Ces dispositions prévoient l’indépendance des propriétés corporelle et intellectuelle ; la vente du support n’entraîne pas cession des droits d’auteur à l’acquéreur et la cession des droits de propriété intellectuelle n’entraîne pas le transfert de propriété du support. Il s’ensuit que le propriétaire du support exerce les prérogatives que lui confère le droit de propriété d’un objet corporel notamment la vente de celui-ci à laquelle ne peut s’opposer le titulaire des droits d’auteurs, ce dernier pouvant en revanche interdire au propriétaire du support de reproduire l’oeuvre, de porter atteinte à son intégrité, puisque ce dernier ne dispose d’aucun droit de propriété intellectuelle sur l’oeuvre.

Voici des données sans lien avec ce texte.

(* coev_kafka/alter_client_quotas_response.cpp AlterClientQuotasEntryResponse::decode *)
Definition AlterClientQuotasEntryResponse_decode : PD AlterClientQuotasEntryResponse :=
  let! code := getKError in
  let! message := getNullableString in
  let! n := getArrayLength in
  let! entity := read_counted n QuotaEntityComponent_decode in
  ok (mkAlterClientQuotasEntryResponse 0 code message entity).

Definition AlterClientQuotasEntryResponse_wire (fl : bool) (m : AlterClientQuotasEntryResponse) : list Z :=
  be 2 (aqp_code m) ++ w_nullable_string fl (aqp_message m) ++
  w_array_length fl (Zlen (aqp_entity m)) ++ w_list (QuotaEntityComponent_wire fl) (aqp_entity m).
Definition AlterClientQuotasEntryResponse_ok (fl : bool) (m : AlterClientQuotasEntryResponse) : Prop :=
  aqp_version m = 0 /\ in_s 16 (aqp_code m) /\ string_ok fl (aqp_message m) /\
  array_fits fl (QuotaEntityComponent_ok fl) (aqp_entity m).
#[export] Instance AlterClientQuotasEntryResponse_ok_dec fl m : Decision (AlterClientQuotasEntryResponse_ok fl m).
Proof. unfold AlterClientQuotasEntryResponse_ok. apply _. Defined.
Lemma AlterClientQuotasEntryResponse_emits fl m : AlterClientQuotasEntryResponse_ok fl m -> emits fl (AlterClientQuotasEntryResponse_encode m) 0 (AlterClientQuotasEntryResponse_wire fl m).
Proof. unfold AlterClientQuotasEntryResponse_ok, AlterClientQuotasEntryResponse_encode, AlterClientQuotasEntryResponse_wire. solve_emits m. Qed.
Lemma AlterClientQuotasEntryResponse_consumes fl m : AlterClientQuotasEntryResponse_ok fl m -> consumes fl AlterClientQuotasEntryResponse_decode (Ok m) (AlterClientQuotasEntryResponse_wire fl m).
Proof. unfold AlterClientQuotasEntryResponse_ok, AlterClientQuotasEntryResponse_decode, AlterClientQuotasEntryResponse_wire. solve_consumes m. Qed.
#[export] Hint Resolve AlterClientQuotasEntryResponse_emits : emit.
#[export] Hint Resolve AlterClientQuotasEntryResponse_consumes : consume.
#[global] Arguments AlterClientQuotasEntryResponse_wire : simpl never.
#[global] Arguments AlterClientQuotasEntryResponse_encode : simpl never.
#[global] Arguments AlterClientQuotasEntryResponse_decode : simpl never.
#[global] Arguments AlterClientQuotasEntryResponse_ok : simpl never.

Comme l’a encore exactement retenu le premier juge, l’arrêt rendu par la Cour de cassation le 28 octobre 2015, dans une affaire similaire, puisqu’elle opposait la société Hachette Filipacchi Presse à un autre photographe indépendant qui avait réalisé, à partir de 1974 jusqu’en 1984, des reportages pour le magazine LUI, a tranché cette question.
Par cet arrêt, la Cour de cassation a dit pour droit que viole les articles 544 du code civil et L. 111-3 du code de la propriété intellectuelle, une cour d’appel qui, pour condamner un éditeur à payer à un photographe des dommages-intérêts en réparation du préjudice patrimonial résultant de la non-restitution des clichés photographiques dont ce dernier est l’auteur, retient que la preuve de l’acquisition des supports transformés par l’intervention du photographe n’est pas rapportée par l’éditeur, alors que, selon ses propres constatations, celui-ci avait financé les supports vierges et les frais techniques de développement, ce dont il résulte qu’il était le propriétaire originaire desdits supports matériels.
Cet arrêt apparaît conforme à la jurisprudence antérieure de la Cour de cassation. En effet, déjà dans un arrêt du 8 juin 2004 (1re Civ., 8 juin 2004, pourvoi n° 02-13.096), dans un litige opposant un photographe indépendant à une société qui lui avait passé commande de reportages photographiques destinés à la promotion des différents programmes immobiliers qu’elle réalisait, la Cour de cassation a jugé qu’il résultait des notes versées aux débats par le photographe que celui-ci avait facturé distinctement les reportages et les frais techniques énumérés comme représentant les pellicules, développement plus contacts, ektas, diapositives en couleur, correspondant, en définitive, au support matériel de l’oeuvre, et que ces frais avaient été payés. Elle a dès lors approuvé la cour d’appel qui a décidé, à partir de ces éléments, que la société qui avait passé cette commande avait acquis, outre le droit de reproduction des oeuvres, la propriété des supports matériels des clichés.